[Dataset entries]
▬▬▬▬▬▬▬▬▬▬

(** When [Select] reports a shortfall it left nothing behind that it could
    have taken: every expired backup that is not a candidate shares its civil
    day with one that is not complete, that belongs to a revoked key, or whose
    key would be left without a copy. *)
Lemma Select_shortfall_exhaustive input r loc b :
  Select LoadLocation input = Ok r -> LoadLocation (si_Timezone input) = Ok loc -> input_ok input ->
  0 < ShortfallBytes r -> In b (si_Backups input) -> expired loc input b = true -> ~ In b (Candidates r) ->
  let same_day x := expired loc input x && String.eqb (backup_key loc x) (backup_key loc b) in
  exists x, In x (si_Backups input) /\ same_day x = true /\
    (b_Status x <> BackupComplete \/ revoked_key input (b_KeyID x) = true \/
     count_where (fun y => has_status BackupComplete y && key_is (b_KeyID x) y) (si_Backups input) <=
     count_where (key_is (b_KeyID x)) (Candidates r) +
     count_where (key_is (b_KeyID x)) (List.filter same_day (si_Backups input))).
Proof.
  intros H Hl Hok Hsh Hb He Hnot same_day. destruct (Select_inv _ _ _ H) as [(_ & Hz & _)|S]; [lia|].
  pose proof (sr_LoadLocation _ _ _ S) as Hl'. rewrite Hl in Hl'. injection Hl' as ->.
  destruct (select_run_invariant _ _ _ S) as (_ & _ & Hk & _).
  pose proof (sr_shortfall _ _ _ S) as Hshort. destruct (_ <? _) eqn:E in Hshort; [|lia].
  destruct (group_days_start _ _ _ _ _ (sr_group _ _ _ S)) as (Hm & Hkeys & _).
  pose proof (select_days_rest input (sr_groups _ _ _ S) (BytesNeeded r) (sort_strings (sr_days _ _ _ S))
                [] 0 (complete_counts (si_Backups input))) as Hrest.
  rewrite (sr_select _ _ _ S) in Hrest. destruct Hrest as (_ & Hrest & _).
  assert (map_get [] (sr_groups _ _ _ S) (backup_key (sr_loc _ _ _ S) b) = List.filter same_day (si_Backups input))
    as Hday by apply Hm.
  assert (In b (List.filter same_day (si_Backups input))) as Hbd.
  { apply filter_In. split; [done|]. unfold same_day. by rewrite He, String.eqb_refl. }
  destruct (Hrest ltac:(lia) (backup_key (sr_loc _ _ _ S) b)) as [Hall|Hinv].
  - eapply Permutation_in; [symmetry; apply (merge_sort_Permutation str_le)|]. apply Hkeys.
    rewrite <- Hday in Hbd. unfold map_get in Hbd. destruct (sr_groups _ _ _ S !! _); [eauto|done].
  - rewrite Hday in Hall. by destruct (Hnot (Hall b Hbd)).
  - rewrite Hday in Hinv. apply day_valid_false in Hinv as (x & Hx & Hbad). apply filter_In in Hx as [Hx Hxd].
    exists x. split; [done|]. split; [done|]. destruct Hbad as [?|[?|Hlt]]; [auto..|].
    right. right. rewrite Hk, complete_counts_spec in Hlt. lia.
Qed.

(** [RetentionProtected] protects a backup from the midnight that begins
    the [days]-th civil day before the current one, on any civil calendar; a
    minimum out of range or an unknown timezone protects everything. *)
Lemma RetentionProtected_spec b now timezone days loc :
  LoadLocation timezone = Ok loc -> civil_days loc ->
  RetentionProtected LoadLocation b now timezone days =
  if (7 <=? days) && (days <=? 365000)
  then (day_start loc (local_day loc now - days) <=? backup_time b, None)
  else (true, Some (ErrText "minimo di conservazione non valido")).
Proof.
  intros Hl Hc. unfold RetentionProtected, MinimumDays. rewrite Hl, localMidnight_eq, add_days_day_start by done.
  replace ((days <? 7) || (365000 <? days)) with (negb ((7 <=? days) && (days <=? 365000)))
    by (destruct (7 <=? days) eqn:?, (days <=? 365000) eqn:?; simpl; lia).
  destruct (_ && _); cbn [negb]; [|done]. rewrite Z.ltb_antisym, negb_involutive. done.
Qed.

(** The selection and the check made again before each destructive step
    agree: a candidate of [Select] is not protected for the minimum of its key,
    in every timezone where a civil day ends before the next one starts. *)
Lemma Select_candidates_unprotected input r loc b :
  Select LoadLocation input = Ok r -> LoadLocation (si_Timezone input) = Ok loc -> civil_days loc ->
  (forall t, t < day_start loc (local_day loc t + 1)) -> In b (Candidates r) ->
  RetentionProtected LoadLocation b (si_Now input) (si_Timezone input) (key_minimum input (b_KeyID b)) = (false, None).
Proof.
  intros H Hl Hc Hend Hb. destruct (Select_inv _ _ _ H) as [(Hn & _)|S]; [by rewrite Hn in Hb|].
  pose proof (sr_LoadLocation _ _ _ S) as Hl'. rewrite Hl in Hl'. injection Hl' as ->.
  destruct (select_run_invariant _ _ _ S) as (_ & Hcs & _). destruct (Hcs b Hb) as (Hin & _ & _ & He).
  apply expired_days in He as (Hsel & Hd & _); [|done].
  pose proof (group_days_minimum_from _ _ _ _ _ _ _ (sr_group _ _ _ S) b Hin Hsel) as Hm.
  unfold RetentionProtected. rewrite Hl, localMidnight_eq, add_days_day_start by done.
  replace (_ || _) with false by lia. cbn zeta.
  specialize (Hend (backup_time b)).
  assert (day_start (sr_loc _ _ _ S) (local_day (sr_loc _ _ _ S) (backup_time b) + 1) <=
          day_start (sr_loc _ _ _ S) (local_day (sr_loc _ _ _ S) (si_Now input) + - key_minimum input (b_KeyID b))).
  { destruct (Z.eq_dec (local_day (sr_loc _ _ _ S) (backup_time b) + 1)
      (local_day (sr_loc _ _ _ S) (si_Now input) + - key_minimum input (b_KeyID b))) as [->|]; [lia|].
    apply Z.lt_le_incl, day_start_lt_iff; [done|lia]. }
  replace (_ <? _) with true by lia. done.
Qed.
End claims.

▬▬▬▬▬▬▬▬▬▬

Work order
The line containing "destruct (select_run_invariant _ _ _ S) as (_ & Hcs" and every line after it, through the end of the records, should be repeated exactly and alone.

Your response
  destruct (select_run_invariant _ _ _ S) as (_ & Hcs & _). destruct (Hcs b Hb) as (Hin & _ & _ & He).
  apply expired_days in He as (Hsel & Hd & _); [|done].
  pose proof (group_days_minimum_from _ _ _ _ _ _ _ (sr_group _ _ _ S) b Hin Hsel) as Hm.
  unfold RetentionProtected. rewrite Hl, localMidnight_eq, add_days_day_start by done.
  replace (_ || _) with false by lia. cbn zeta.
  specialize (Hend (backup_time b)).
  assert (day_start (sr_loc _ _ _ S) (local_day (sr_loc _ _ _ S) (backup_time b) + 1) <=
          day_start (sr_loc _ _ _ S) (local_day (sr_loc _ _ _ S) (si_Now input) + - key_minimum input (b_KeyID b))).
  { destruct (Z.eq_dec (local_day (sr_loc _ _ _ S) (backup_time b) + 1)
      (local_day (sr_loc _ _ _ S) (si_Now input) + - key_minimum input (b_KeyID b))) as [->|]; [lia|].
    apply Z.lt_le_incl, day_start_lt_iff; [done|lia]. }
  replace (_ <? _) with true by lia. done.
Qed.
End claims.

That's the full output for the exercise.